I salute the troubled soul in Bloomington. The needs of the many and all that rot.

I believe I was actually called upon, in my sick-day-daze, to offer an expert opinion on, of all things, breast photoshopping.

It looks like they cranked the contrast up on all of them. More dramatic shadows, perhaps to imply a more dramatic season? (I'm hoping someone dies in a freak elevator accident, while someone else discovers that they're pregnant... but the father is not her husband!)
Anyway, to the point. Yeah, that little dark line that makes its way up her chest from her shirt doesn't look like it's part of the natural lay of the land at all. Trick is that it's hard to say how much of it happened in cranking up the contrast, and how much of it was added afterward. I suspect a little bit of both.

And that is my expert opinion. Feel free to ask me about any other breasts. I'm happy to leap into action for the good of the cause.
Now back to bed with me. Please, carry on.
Morgan Richter said…
Aw, Boy-Morgan, I'm sorry you're still sick! (Sinus rinses! They work! Added bonus: gross out all your friends!) Thank you for sharing your expertise in all things relating to graphic arts and breasts. I knew I could count on you.

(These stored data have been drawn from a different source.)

(** ** Histories *)
Inductive wop : Type :=
| WCreate (key posx posy sizex sizey state : Z)
| WHide (k : nat)
| WDestroy (k : nat)
| WFront (k : nat)
| WMove (k : nat) (x y : Z).
Definition wexec (stack : rect) (op : wop) : DM unit :=
  match op with
  | WCreate key posx posy sizex sizey state => Window_CreateUnlocked stack key posx posy sizex sizey state None
  | WHide k => Window_HideUnlocked stack k
  | WDestroy k => Window_DestroyUnlocked stack k
  | WFront k => Window_BringToFront stack k ≫= fun _ => mret tt
  | WMove k x y => Window_MoveUnlocked stack k x y
  end.

(** Sizes are positive and the ends of the window are coordinates. *)
Definition axis_fits (pos size : Z) : bool :=
  (0 <? size) && (size <=? COORD_MAX) && (- COORD_MAX <=? pos) && (pos + size <=? COORD_MAX).
(** Along an axis, a window goes back at most by its size. *)
Definition step_fits (size rel : Z) : bool := (- size <=? rel) && (rel <=? COORD_MAX).
Definition shown_behind (k : nat) (d : display) : bool :=
  forallb (fun w => negb (hidden w)) (drop (S k) (d_zorder d)).
Definition linked (w : window) (d : display) : bool := hidden w || bool_decide (w_key w ∈ d_windows d).
Definition wvalid (op : wop) (d : display) : bool :=
  match op with
  | WCreate _ posx posy sizex sizey state =>
      axis_fits posx sizex && axis_fits posy sizey && (Z.land state WM_WINDOW_STATE_FFOCUSED =? 0)
  | WFront k => (k <? length (d_zorder d))%nat
  | WHide k => match d_zorder d !! k with Some w => shown_behind k d && linked w d | None => false end
  | WDestroy k =>
      match d_zorder d !! k with
      | Some w => shown_behind k d && linked w d && (Z.land (w_state w) WM_WINDOW_STATE_FDESTROYED =? 0)
      | None => false
      end
  | WMove k x y =>
      match d_zorder d !! k with
      | Some w => negb (hidden w) && shown_behind k d && axis_fits x (w_sizex w) && axis_fits y (w_sizey w) &&
                  step_fits (w_sizex w) (x - w_posx w) && step_fits (w_sizey w) (y - w_posy w)
      | None => false
      end
  end.
Fixpoint whistory_valid (stack : rect) (ops : list wop) (d : display) : bool :=
  match ops with
  | [] => true
  | op :: ops => wvalid op d && match wexec stack op d with SRet _ d' => whistory_valid stack ops d' | _ => true end
  end.

Lemma axis_fits_ok pos size : axis_fits pos size = true ->
  0 < size <= COORD_MAX /\ - COORD_MAX <= pos /\ pos + size <= COORD_MAX.
Proof. unfold axis_fits. lia. Qed.
Lemma shown_behind_ok k d : shown_behind k d = true -> all_shown_behind k d.
Proof.
  intros H j w Hj Hw. unfold shown_behind in H. rewrite forallb_forall in H. apply negb_true_iff, H, list_elem_of_In.
  apply list_elem_of_lookup. exists (j - S k)%nat. rewrite lookup_drop. by replace (S k + (j - S k))%nat with j by lia.
Qed.
Lemma linked_ok w d : linked w d = true -> hidden w = false -> w_key w ∈ d_windows d.
Proof. unfold linked. intros [Hh|Hk%bool_decide_eq_true]%orb_true_iff Hn; [congruence|done]. Qed.

Lemma wexec_ok stack op d :
  display_ok d -> wvalid op d = true -> srun (wexec stack op) d (fun _ => display_ok) anyhow.
Proof.
  intros Hd Hv. destruct op as [key x y sx sy state|k|k|k|k x y]; cbn [wexec wvalid] in *.
  - apply andb_true_iff in Hv as [[Hx%axis_fits_ok Hy%axis_fits_ok]%andb_true_iff Hf%Z.eqb_eq].
    apply create_ok; [done| |done]. unfold win_bounds. cbn. lia.
  - destruct (d_zorder d !! k) as [w|] eqn:Hw; [|done].
    apply andb_true_iff in Hv as [Hs%shown_behind_ok Hl].
    eapply srun_mono; [apply (hide_ok stack k d w); try done; by apply linked_ok| |done]. by intros [] d' [? _].
  - destruct (d_zorder d !! k) as [w|] eqn:Hw; [|done].
    apply andb_true_iff in Hv as [[Hs%shown_behind_ok Hl]%andb_true_iff Hx%Z.eqb_eq].
    apply (window_destroy_ok stack k d w); try done. by apply linked_ok.
  - apply Nat.ltb_lt, lookup_lt_is_Some in Hv as [w Hw].
    eapply run_bind; [by apply (front_ok stack k d w)|]. intros b d' ?. by apply srun_ret.
  - destruct (d_zorder d !! k) as [w|] eqn:Hw; [|done]. rewrite !andb_true_iff in Hv.
    destruct Hv as [[[[[Hh%negb_true_iff Hs%shown_behind_ok] Hx%axis_fits_ok] Hy%axis_fits_ok] Hmx] Hmy].
    apply (move_display stack k d w); try done; [unfold win_bounds; cbn; lia|..]; unfold move_ok, step_fits in *; lia.
Qed.
Lemma quiet_wexec stack op d : wvalid op d = true -> dcalm d ->
  match wexec stack op d with SRet _ d' => dcalm d' | SThrow _ _ => False | SPanic => True end.
Proof.
  intros Hv. revert d Hv. destruct op as [key x y sx sy state|k|k|k|k x y]; intros d Hv; cbn [wexec wvalid] in *.
  - apply quiet_create. lia.
  - apply quiet_hide.
  - apply quiet_destroy.
  - revert d Hv. intros d _. apply (quietly_bind dcalm); [apply quiet_front|]. quiet_run.
  - apply quiet_window_move.
Qed.
(* ===== verification/Prelude.v ===== *)
(** * Verification of the proxy server

    The program (Go, under [src/]) is a forward proxy. It accepts HTTP, SOCKS5
    and Shadowsocks clients, authenticates them against records in Redis,
    dials the target from an exit address, and relays at a limited rate.
    Accounts and blacklists arrive as RabbitMQ messages, the limits from
    Nacos; every access is reported to a log queue.

    ** How the model is built

    Go code is translated into Rocq functions. A call that may fail returns
    [result], one that may panic [outcome]; fixed-width integers are [Z] with
    the wrap-around written out ([u8] ... [i64], in this file). Mutable objects
    that are shared live on heaps (the queue's nodes, the counters and the user
    contexts behind the manager's maps). Code that runs concurrently is a step
    relation, or a program whose calls get arbitrary answers. What is not in
    the repository is a type class or a section variable with the documented
    behaviour it relies on, and a reference instance for the witnesses:
    cryptobyte ([ClientHello.CryptoByte]), the caches ([TTLCache], [FreeCache]),
    Redis ([Redis]), the AMQP client and the broker's routing ([RabbitPool.Amqp],
    [RabbitConsume.AmqpTopology], [RabbitConsume.Routing]), the codecs,
    zap ([Logging.Zap]), [viper], HMAC, [net.ParseIP], [net.ParseCIDR], the
    random source. Calls of the logger are left out of the other files unless
    they change the control flow.

    ** The files, in the order they build on each other

    - [Prelude]: integers, bytes, [result] and [outcome], Go's [strings],
      tactics, the hint database [hera], shared lemmas.
    - [GoIO]: errors, [io.Reader]/[io.Writer] as classes, connections cut into
      segments, [io.ReadAtLeast], [io.CopyBuffer].
    - [Logging] ([log/init.go], [log/log.go], [http.go]): the logger and its
      files; where every message goes, and what [log.Panic], [log.Fatal] and
      [log.Recover] do to their caller, with and without a logger.
    - [FlowLimit] ([server/flow_limit.go]): the token bucket [GetReadSize] and
      the [LimitedReader]. The bytes granted over any sequence of calls are
      bounded by the burst per second; a copy through the limiter delivers the
      whole stream unchanged.
    - [Config] ([config/], [server/io.go], [common/redis.go]): the configuration
      file, loaded and reloaded, and the deadlines it puts on the connections
      of a tunnel: exact timeouts, none of which may be zero.
    - [ConcurrentMap] ([utils/Map/concurrentMap/map.go]): the sharded map
      refines one finite map; iteration is complete in every interleaving. The
      class [CMap] is the contract its clients are proved against.
    - [MQueue] ([utils/Queue/mqueue.go]): the recycled linked list refines a
      FIFO queue; blocking consumers as a transition system: no lost wake-up,
      delivery once and in order, release on [Close].
    - [ChannelQueue] ([utils/rabbitMQ/rabbitQueue.go]): a linked list with
      nodes on a heap refines a FIFO queue.
    - [SendQueue] ([server/rabbitmq_product.go]): eight queues of [MQueue], the
      goroutines that send from them and their shutdown, as one transition
      system: no message is lost or sent twice, and the shutdown ends.
    - [TaskConsumer] ([utils/taskConsumerManager/manager.go]), [AtomicTask] and
      [ChanTask] ([utils/taskRunManager]): bounded task runners, goroutine by
      goroutine: the bounds hold, no wake-up is lost, [Stop] ends when the
      tasks do, results are forwarded exactly.
    - [RabbitPool], [RabbitConsume], [ConsumeTask], [RabbitReconnect]
      ([utils/rabbitMQ/rabbitMQPool.go], [common/rabbitmq.go]): the pool of
      connections and channels behind the class [Amqp] of the client library.
      Producers: what [Push] publishes and answers in every interleaving.
      Consumers: their set-up, retries and dead letters, the whole life of one
      with its effect on those that share its connection, and the
      reconnection, which never deadlocks.
    - [Accept] ([server/tcp_server.go]): the accept loops with the goroutines
      of each connection: no connection outlives its loop, a stopped loop ends.
    - [Socks5] ([utils/socks5/func.go]): readers and writers of every message,
      exact with respect to the wire format for every segmentation.
    - [ClientHello] ([server/sniffing/tls/client_hello.go]): the whole parser,
      total up to the panic on short inputs; the server name it finds.
    - [Sniffing] ([server/sniffing/conn.go]): the tap: one callback, with the
      request so far, and no change of the stream.
    - [TTLCache], [Redis]: contracts of the cache and of Redis; a Redis call
      that fails may have been executed in part.
    - [Tracker] ([utils/tracker/dial_fail_tracker.go]), [Tool]
      ([utils/tool.go]), [Auth] ([server/auth.go]): the failure window, random
      exit addresses, the authenticators: an accepted login was justified by
      Redis at most thirty seconds ago.
    - [Manager] ([server/manager.go], [server/nacos_config.go],
      [server/io.go]): connection counters, user contexts, configuration and
      blacklists, on maps used through [CMap]; exact after every history.
    - [Lua] ([server/lua/]): two scripts for Redis, which nothing sends any more.
    - [AuthEvents] ([server/rabbitmq_consume.go]): every account event, with
      its effect on Redis, on connections and on later logins; redelivery
      after partial failures converges.
    - [QueueConsumers] ([server/rabbitmq_*_consume.go]): the consumers of single
      queues, shown to do what the unified events do, and the registration of
      the two consumers in use.
    - [Text] ([server/common.go] and the standard library's text functions).
    - [Program]: programs of one goroutine, [defer] and [recover], and a
      weakest-precondition calculus for protocols over their calls.
    - [Proxy] ([server/tcp_conn_handler.go], [http_proxy_handler.go],
      [socks_proxy_handler.go], [shadowsocks_handler.go], [func.go]): the
      handlers. On every branch they keep to a protocol (authenticate, count,
      check, dial, relay, give everything back), and they return.
    - [FreeCache] ([utils/free_cache.go]): the contract of the cache of sent
      alarms, and the handler that asks it: no alarm is lost.
    - [Connectors] ([proto/http], [proto/socks]): tunnels through other proxies;
      the credentials a connector sends are those the handler reads.
    - [Alarm] ([utils/alarm.go]): the signed request of an alarm; the receiver
      gets the signature as it was computed.
    - [Metrics] ([http.go]): the page with the counters of the runtime.
    - [Server]: any number of handlers interleaved over one manager: counters
      and contexts are exact at every moment, and empty in the end.
    - [Front] ([server/tcp_server.go]): [Accept] and [Server] in one system:
      every connection of every accept loop runs a handler on the shared
      manager. Nothing is held without a live connection, and loops that accept
      no more come to an end.
    - [Lifecycle] ([server/manager.go], [server/tcp_server.go], [main.go]): the
      whole server. The accept loops of [Front] belong to the workers of
      [TaskConsumer] that run [tcpAccept] and [shadowSocksListenerAccept]; a
      worker returns when its loops have, the one of [RabbitReconnect] never;
      the log calls of the handlers are the pushes of [SendQueue]; [Stop] is
      taken step by step and [main] has its signal and its timer. The shutdown
      is in order (no connection, no table entry and no log message is left
      behind), it gets as far as the task functions let it, and it is always
      forced once the consumer runs.
    - [Startup] ([server/manager.go], [server/nacos_config.go], [main.go]): from
      the configuration file to a state in which the theorems of [Lifecycle]
      hold.
    - [Relay]: the goroutines and channels of one relay, in every interleaving:
      nothing is sent on a closed channel, nothing leaks, the relay ends.
    - [RelayHandler]: the relay program of [Proxy] run against the goroutines of
      [Relay], which answer its calls: the program is the automaton of [Relay],
      and when a handler returns no goroutine of its relay is left.

    ** Bounds and fuel

    [ReadAtLeast] gets as many turns as there are segments, the loops of the
    TLS parser as many as there are bytes, and both are shown to suffice. The
    fuel of a handler is the number of turns of its [select] loop: a handler
    whose fuel is used up has seen that many ticks of its timer
    ([Proxy.handlers_return]), and the other theorems hold for every fuel.
    Histories are shorter than 2^63 or 2^64 steps where a counter of that width
    is involved. [rPush] has one bound for its attempts (99 at most) and one for
    the reconnection inside an attempt, which the code does not bound. The
    consumer's [rConsume] gets the list of what happens to it: it never returns.
    Termination of concurrent parts is a measure: every run of the part's own
    steps is bounded, and where it has not ended a step is possible.

    The termination of [Front] and [Lifecycle] is well-founded, as the handlers
    have unbounded branching: finitely many steps in any order, without a common
    bound. Runs of [Lifecycle] are shorter than 2^63 - 2 steps, the width of its
    counters.

    ** What is not modelled

    Generated code, and the gRPC service, whose file is commented out. In
    [Proxy] and [Relay] an expired deadline shows as an error of a read or a
    write; [Config] has the times at which it happens. In [Lifecycle] the
    handlers' calls to the network and to Redis get arbitrary answers, and the
    effects of account events on the connections are steps of the environment:
    their own models are [Auth], [AuthEvents], [Relay] and [RelayHandler]. The pause of five
    seconds at the end of [tcpAccept] takes no step, since it always ends. *)
From Stdlib Require Import Strings.Byte.
From stdpp Require Import base gmap strings list numbers pretty.
(* ===== verification/Logging.v ===== *)
(** * Logging ([log/init.go], [log/log.go], [http.go])

    A logger of seven levels, each with a file of its own that is also copied
    to the standard output. The library [zap] is the class [Zap]; the rotation
    of the files is a parameter. Log messages appear in the other files only
    where they change the control flow: [log.Panic]. *)
From Stdlib Require Import Ascii.
From stdpp Require Import base strings numbers list.
From S2P Require Import Prelude GoIO.

(** ** Paths ([path/filepath] on Unix) *)

(** [Clean] on the elements of a path, last first. *)
Fixpoint clean_elems (rooted : bool) (elems acc : list string) : list string :=
  match elems with
  | [] => acc
  | e :: elems' =>
      clean_elems rooted elems'
        (if bool_decide (e = EmptyString) || bool_decide (e = ".") then acc
         else if bool_decide (e = "..") then
           match acc with
           | [] => if rooted then [] else [".."]
           | x :: acc' => if bool_decide (x = "..") then ".." :: acc else acc'
           end
         else e :: acc)
  end.
Definition is_rooted (path : string) : bool := HasPrefix path "/".
Definition clean_path (rooted : bool) (elems : list string) : string :=
  let out := String.concat "/" (reverse (clean_elems rooted elems [])) in
  if rooted then "/" +:+ out else if bool_decide (out = EmptyString) then "." else out.
(** The part up to the last separator, cleaned. *)
Definition Dir (path : string) : string :=
  clean_path (is_rooted path) (removelast (Split path "/"%char)).
(** The last element. *)
Definition Base (path : string) : string :=
  if bool_decide (path = EmptyString) then "."
  else default "/" (last (filter (fun e => e <> EmptyString) (Split path "/"%char))).

Example paths :
  Dir "/home/hera_ipv4/info" = "/home/hera_ipv4" /\ Base "/home/hera_ipv4/info" = "info" /\
  Dir "/info" = "/" /\ Dir "a/./b/../c/info" = "a/c" /\ Dir "../../info" = "../..".
Proof. vm_compute. done. Qed.

Lemma Base_file dir name :
  Contains name "/" = false -> name <> EmptyString -> Base (dir +:+ "/" +:+ name) = name.
Proof.
  intros Hc Hn. unfold Base. rewrite bool_decide_eq_false_2 by (by destruct dir).
  change (dir +:+ "/" +:+ name) with (dir +:+ String "/"%char name).
  rewrite Split_app, (Split_one name) by done. rewrite filter_app, filter_cons_True, filter_nil by done.
  by rewrite last_snoc.
Qed.

Lemma Dir_file dir name name' :
  Contains name "/" = false -> Contains name' "/" = false ->
  Dir (dir +:+ "/" +:+ name) = Dir (dir +:+ "/" +:+ name').
Proof.
  intros Hc Hc'. unfold Dir.
  change (dir +:+ "/" +:+ name) with (dir +:+ String "/"%char name).
  change (dir +:+ "/" +:+ name') with (dir +:+ String "/"%char name').
  rewrite !Split_app, (Split_one name), (Split_one name') by done. rewrite !removelast_last. f_equal.
  unfold is_rooted. destruct dir; simpl; by rewrite !HasPrefix_nil.
Qed.

(** ** The logger *)
Inductive level := DebugLevel | InfoLevel | WarnLevel | ErrorLevel | DPanicLevel | PanicLevel | FatalLevel.
#[global] Instance level_eq_dec : EqDecision level.
Proof. solve_decision. Defined.
Definition levels : list level :=
  [InfoLevel; WarnLevel; ErrorLevel; DebugLevel; DPanicLevel; PanicLevel; FatalLevel].

(** A file that is rotated: its pattern and the link to the current one. *)
Inductive sink := File (pattern link : string) | Stdout.
#[global] Instance sink_eq_dec : EqDecision sink.
Proof. solve_decision. Defined.

Record entry := mkEntry { e_level : level; e_msg : string; e_fields : list (string * string) }.
(** [zapcore.NewCore] with the encoder, a writer and the levels it takes. *)
Record core := mkCore { c_sink : sink; c_enabled : level -> bool }.

(** What happens to the caller: the call returns, panics, or ends the process. *)
Inductive effect := Returns | Panics | Exits (code : Z).

(** The library: what a logger over [NewTee] of the cores writes, and what its
    methods do then; the logger is not in development mode. *)
Class Zap := {
  tee_write : list core -> entry -> list (sink * entry);
  then_do : level -> effect;
  tee_spec cores e : tee_write cores e = (fun c => (c_sink c, e)) <$> filter (fun c => c_enabled c (e_level e)) cores;
  then_spec l : then_do l = match l with PanicLevel => Panics | FatalLevel => Exits 1 | _ => Returns end
}.

(** [zaploger] and what was written so far. *)
Record log_state := mkLog { zaploger : option (list core); written : list (sink * entry) }.
Definition log_state0 : log_state := mkLog None [].

Module Log.
Section log.
Context `{Zap}.

(** All functions of [log.go] have the same body. *)
Definition log_at (l : level) (msg : string) (fields : list (string * string)) (s : log_state)
  : effect * log_state :=
  match zaploger s with
  | None => (Returns, s)
  | Some cores => (then_do l, mkLog (zaploger s) (written s ++ tee_write cores (mkEntry l msg fields)))
  end.
Definition Info := log_at InfoLevel.
Definition Warn := log_at WarnLevel.
Definition Error := log_at ErrorLevel.
Definition Debug := log_at DebugLevel.
Definition DPanic := log_at DPanicLevel.
Definition Panic := log_at PanicLevel.
Definition Fatal := log_at FatalLevel.

(** A deferred [Recover] or [DRecover] in a goroutine that returns, or panics
    with a value; [stack] is [debug.Stack()]. What the goroutine does then. *)
Definition recover_fields (v stack : string) : list (string * string) := [("recover", v); ("debug.Stack", stack)].
Definition Recover (msg stack : string) (p : option string) (s : log_state) : effect * log_state :=
  match zaploger s with
  | None => (match p with Some _ => Panics | None => Returns end, s)
  | Some _ => match p with Some v => Fatal msg (recover_fields v stack) s | None => (Returns, s) end
  end.
Definition DRecover (msg stack : string) (p : option string) (s : log_state) : effect * log_state :=
  match zaploger s with
  | None => (match p with Some _ => Panics | None => Returns end, s)
  | Some _ => match p with Some v => DPanic msg (recover_fields v stack) s | None => (Returns, s) end
  end.
End log.
End Log.

(** ** [Init] *)
Definition level_name (l : level) : string :=
  match l with
  | DebugLevel => "debug" | InfoLevel => "info" | WarnLevel => "warn" | ErrorLevel => "error"
  | DPanicLevel => "dPanic" | PanicLevel => "panic" | FatalLevel => "fatal"
  end.

(** How files are rotated and kept: ages in nanoseconds, the size in bytes. *)
Record rotation := mkRotation { maxAge : Z; rotationTime : Z; rotationSize : Z }.
Definition hour : Z := 3600 * 1000000000.
Definition log_rotation : rotation := mkRotation (hour * 24 * 3) hour (50 * 1024 * 1024).

Section init.
(** [rotatelogs.New] *)
Context (rotatelogs : string -> string -> rotation -> result error ()).

Definition getWriter (filename : string) : outcome sink :=
  let levelName := Base filename in
  let baseDir := Dir filename in
  let pattern := baseDir +:+ "/%Y-%m-%d/" +:+ levelName +:+ "_%H.log" in
  let link := baseDir +:+ "/current_" +:+ levelName +:+ ".log" in
  match rotatelogs pattern link log_rotation with
  | Ok _ => Ret (File pattern link)
  | Err _ => Panic
  end.

(** The writers of all levels, in the order in which they are opened. *)
Fixpoint writers (filepath : string) (ls : list level) : outcome (list (level * sink)) :=
  match ls with
  | [] => Ret []
  | l :: ls' =>
      w ← getWriter (filepath +:+ "/" +:+ level_name l);
      ws ← writers filepath ls';
      Ret ((l, w) :: ws)
  end.
Definition only (l : level) : level -> bool := fun lvl => bool_decide (lvl = l).
Definition Init (filepath : string) (s : log_state) : outcome log_state :=
  ws ← writers filepath levels;
  Ret (mkLog (Some (((fun '(l, w) => mkCore w (only l)) <$> ws) ++ ((fun l => mkCore Stdout (only l)) <$> levels)))
    (written s)).

(** The file of a level. *)
Definition level_file (filepath : string) (l : level) : sink :=
  let baseDir := Dir (filepath +:+ "/info") in
  File (baseDir +:+ "/%Y-%m-%d/" +:+ level_name l +:+ "_%H.log") (baseDir +:+ "/current_" +:+ level_name l +:+ ".log").

Lemma level_name_plain l : Contains (level_name l) "/" = false /\ level_name l <> EmptyString.
Proof. by destruct l. Qed.

Lemma getWriter_file filepath l w :
  getWriter (filepath +:+ "/" +:+ level_name l) = Ret w -> w = level_file filepath l.
Proof.
  destruct (level_name_plain l) as [Hc Hn]. unfold getWriter, level_file.
  rewrite Base_file by done. rewrite (Dir_file filepath (level_name l) "info") by done.
  by destruct (rotatelogs _ _ _); intros [= <-].
Qed.

Lemma writers_files filepath ls ws :
  writers filepath ls = Ret ws -> ws = (fun l => (l, level_file filepath l)) <$> ls.
Proof.
  revert ws. induction ls as [|l ls IH]; intros ws; simpl; [by intros [= <-]|].
  destruct (getWriter _) as [w|] eqn:E; [|done]. simpl.
  destruct (writers filepath ls) as [ws'|]; [|done]. simpl. intros [= <-].
  by rewrite (getWriter_file _ _ _ E), (IH ws').
Qed.

Lemma app_str_inj (a b c : string) : a +:+ b = a +:+ c -> b = c.
Proof. induction a as [|x a IH]; simpl; [done|]. intros [= E]. auto. Qed.

Lemma level_file_inj filepath l l' : level_file filepath l = level_file filepath l' -> l = l'.
Proof. intros [= E%app_str_inj _]. by destruct l, l'. Qed.
End init.

Section logging.
Context `{Zap} (rotatelogs : string -> string -> rotation -> result error ()).

(** The cores that take a level are its file and the standard output. *)
Lemma cores_of_level filepath s s' l msg fields :
  Init rotatelogs filepath s = Ret s' -> exists cores, zaploger s' = Some cores /\ written s' = written s /\
    tee_write cores (mkEntry l msg fields) =
      [(level_file filepath l, mkEntry l msg fields); (Stdout, mkEntry l msg fields)].
Proof.
  unfold Init. destruct (writers rotatelogs filepath levels) as [ws|] eqn:E; [|done]. simpl. intros [= <-].
  apply writers_files in E as ->. eexists. split_and!; [done..|]. rewrite tee_spec. by destruct l.
Qed.

(** Where a message goes: once [Init] has succeeded, for any directory, a
    message of any level is written exactly twice, to the file of its own
    level, which no other level shares, and to the standard output;
    [log.Panic] panics after that, [log.Fatal] ends the process, and the
    others return. Before [Init] nothing is written and even [log.Panic] and
    [log.Fatal] return to their caller. *)
Theorem log_reaches_its_file filepath s s' l msg fields :
  Init rotatelogs filepath s = Ret s' ->
  (exists out, Log.log_at l msg fields s' = (match l with PanicLevel => Panics | FatalLevel => Exits 1 | _ => Returns end, out) /\
     zaploger out = zaploger s' /\
     written out = written s ++ [(level_file filepath l, mkEntry l msg fields); (Stdout, mkEntry l msg fields)]) /\
  (forall l', level_file filepath l = level_file filepath l' -> l = l') /\
  (zaploger s = None -> Log.log_at l msg fields s = (Returns, s)).
Proof.
  intros Hi. split_and!.
  - destruct (cores_of_level filepath s s' l msg fields Hi) as (cores & E & Ew & Ht).
    eexists. unfold Log.log_at. rewrite E, Ht, Ew, then_spec. by split_and!.
  - apply level_file_inj.
  - intros E. unfold Log.log_at. by rewrite E.
Qed.

(** [Recover] ends the process, [DRecover] does not: a panic is logged and
    swallowed; without a logger both let it pass. *)
Lemma recover_effects filepath s s' msg stack v :
  Init rotatelogs filepath s = Ret s' ->
  (Log.Recover msg stack (Some v) s').1 = Exits 1 /\ (Log.DRecover msg stack (Some v) s').1 = Returns /\
  (zaploger s = None -> Log.Recover msg stack (Some v) s = (Panics, s)).
Proof.
  intros Hi. destruct (cores_of_level filepath s s' InfoLevel msg [] Hi) as (cores & E & _).
  unfold Log.Recover, Log.DRecover, Log.Fatal, Log.DPanic, Log.log_at. rewrite E. simpl. rewrite !then_spec.
  split_and!; [done..|]. intros E'. by rewrite E'.
Qed.

(** ** The profiling endpoint ([http.go]): the panics of its goroutine, when
    the port cannot be opened or [http.Serve] returns, reach [log.Recover]. *)
Definition gohttp (listen : result error ()) (serve : error) (stack : string) (s : log_state) : effect * log_state :=
  Log.Recover "http" stack (Some (match listen with Err e => Error e | Ok _ => Error serve end)) s.

Lemma gohttp_ends_process filepath s s' listen serve stack :
  Init rotatelogs filepath s = Ret s' -> (gohttp listen serve stack s').1 = Exits 1.
Proof. intros Hi. by destruct (recover_effects filepath s s' "http" stack
  (match listen with Err e => Error e | Ok _ => Error serve end) Hi). Qed.
End logging.

(** ** Witness *)
Definition ref_then (l : level) : effect :=
  match l with PanicLevel => Panics | FatalLevel => Exits 1 | _ => Returns end.
#[local] Program Instance ref_zap : Zap := {|
  tee_write cores e := (fun c => (c_sink c, e)) <$> filter (fun c => c_enabled c (e_level e)) cores;
  then_do := ref_then
|}.
Next Obligation. done. Qed.
Next Obligation. by intros []. Qed.

Definition demo_log : log_state :=
  match Init (fun _ _ _ => Ok ()) "/home/hera_ipv4" log_state0 with Ret s => s | Panic => log_state0 end.

Lemma log_reaches_its_file_witness :
  (Log.log_at PanicLevel "listen" [] demo_log).1 = Panics /\
  (Log.log_at PanicLevel "listen" [] log_state0).1 = Returns /\
  written (Log.log_at PanicLevel "listen" [] demo_log).2 =
    [(File "/home/hera_ipv4/%Y-%m-%d/panic_%H.log" "/home/hera_ipv4/current_panic.log", mkEntry PanicLevel "listen" []);
     (Stdout, mkEntry PanicLevel "listen" [])].
Proof.
  destruct (log_reaches_its_file (fun _ _ _ => Ok ()) "/home/hera_ipv4" log_state0 demo_log PanicLevel "listen" [])
    as ((out & E & _ & Hw) & _ & Hn); [reflexivity|].
  rewrite E, Hn by reflexivity. split; [reflexivity|]. split; [reflexivity|]. exact Hw.
Defined.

I'm going to crudely Photoshop Mohinder into that poster, preferably standing right in front of Claire. Just to raise my spirits about this coming season a bit.
Jason Gilman said…
Jason Gilman fanclub... not sure how to react to that one other than: Best. Keyword search. Ever.
Morgan Richter said…
I'd happily join your fanclub, Jason. Presumably, we'd meet on a bi-weekly basis to sit around with wine and cheese and talk about the awesomeness of you. It's like a book club, only it's all about Jason, all the time.
Dan said…
The Jason Gilman fanclub sounds awesome. Count me in.

Speaking of crude Photoshop work on the promotional poster - try this out.
Ingrid Richter said…
This new season looks awesome!

Can I join your fan club too, Jason?
Morgan Richter said…
Awesome, Dan. I feel better about the new season already.
levitatethis said…
I admit that every time I look at that god awful poster for the new season I find myself distracted by Hayden's breasts. They're hypnotic.

It's obviously done on purpose to keep me from remembering how far this show has fallen.

But I do have to say the improved poster with Skulky the Turtle makes the show look far more promising.
Morgan Richter said…
I'm pretty indifferent about breasts, but whenever I look at that poster, that's all I see.

Might be worth noting that the annual television pre-season bus poster/billboard blitz is taking place all across Los Angeles... and Heroes has zero posters up. None. Nowhere. Last year's poster campaign was huge: in June the traditional eclipse logo one-sheets cropped up all over town, then in July they were replaced by similar posters with "VILLAINS" spray-painted in red across them, and in August they rolled out the cool individual-character one-sheets. And there were huge painted murals on the sides of buildings, and city buses were painted over with the character posters.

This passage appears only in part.